*Data to use*

(** What happens when a user is not careful: an operation was submitted, its
    sender was then destroyed (as the temporary of a finished [sync_wait] is),
    and the channel is completed, because the daemon went away: the object
    calls a lambda whose sender does not exist. *)
Theorem relay_receiver_dangles {Req Slot Note Env} (failure : Error -> Note) opt_error
    (w : RelayWorld Req Slot Note Env) o id :
  relay w = Some o -> receiver_ o = Some id ->
  (destroy_sender id;; relay_completed failure opt_error) w = Undef.
Proof.
  intros Ho Hid. unfold destroy_sender, relay_completed, notifyReceived, get_relay, put_relay, modify, gets, mbind, M_bind.
  cbn. rewrite Ho. cbn. rewrite Hid. apply sender_lambda_dead. cbn. set_solver.
Qed.

(** Two operations that are prepared before either is submitted share the
    place of the payload: the message of the first is lost, the submission of
    the first publishes that of the second, and the submission of the second
    publishes an empty message. *)
Theorem prepared_twice_publishes_empty {Env} (f : RawPub.Request -> bytes -> Env -> OptError * Env) m1 m2 t1 t2
    (w : PubClient.World Env) o :
  (forall r bs env, (f r bs env).1 = None) -> relay w = Some o -> completion_error_ o = None ->
  wp (id1 ← PubClient.rawPublish m1 t1; id2 ← PubClient.rawPublish m2 t2;
      submitImpl (PubClient.pub_submit f) id1;; submitImpl (PubClient.pub_submit f) id2)
     (fun _ w' => ch_out w' = ch_out w ++
        [(RawPub.Req_publish (timeout_to_us t2) (Z.of_nat (length m2)), m2); (RawPub.Req_publish (timeout_to_us t2) 0, [])]) w.
Proof.
  intros Hall Ho Hc. do 2 (apply wp_bind; apply wp_bind; (eapply wp_get_relay; [done|]); apply wp_bind, wp_modify, wp_make_sender).
  apply wp_bind, wp_submitImpl; [cbn; set_solver|]. apply wp_bind. eapply wp_get_relay; [done|]. cbn [completion_error_]. rewrite Hc.
  apply wp_bind, wp_relay_send. rewrite Hall. apply wp_bind, wp_bind. eapply wp_get_relay; [done|]. apply wp_modify, wp_bind.
  eapply wp_get_relay; [done|]. apply wp_modify, wp_submitImpl; [cbn; set_solver|].
  apply wp_bind. eapply wp_get_relay; [done|]. cbn [completion_error_]. rewrite ?Hc. cbn iota.
  apply wp_bind, wp_relay_send. rewrite Hall. apply wp_bind, wp_bind. eapply wp_get_relay; [done|]. apply wp_modify, wp_bind.
  eapply wp_get_relay; [done|]. apply wp_modify. cbn. by rewrite <- app_assoc.
Qed.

*What is expected*
Wherever a line of the data above contains "Some", copy that line.

*Expected answer*
  relay w = Some o -> receiver_ o = Some id ->
  (forall r bs env, (f r bs env).1 = None) -> relay w = Some o -> completion_error_ o = None ->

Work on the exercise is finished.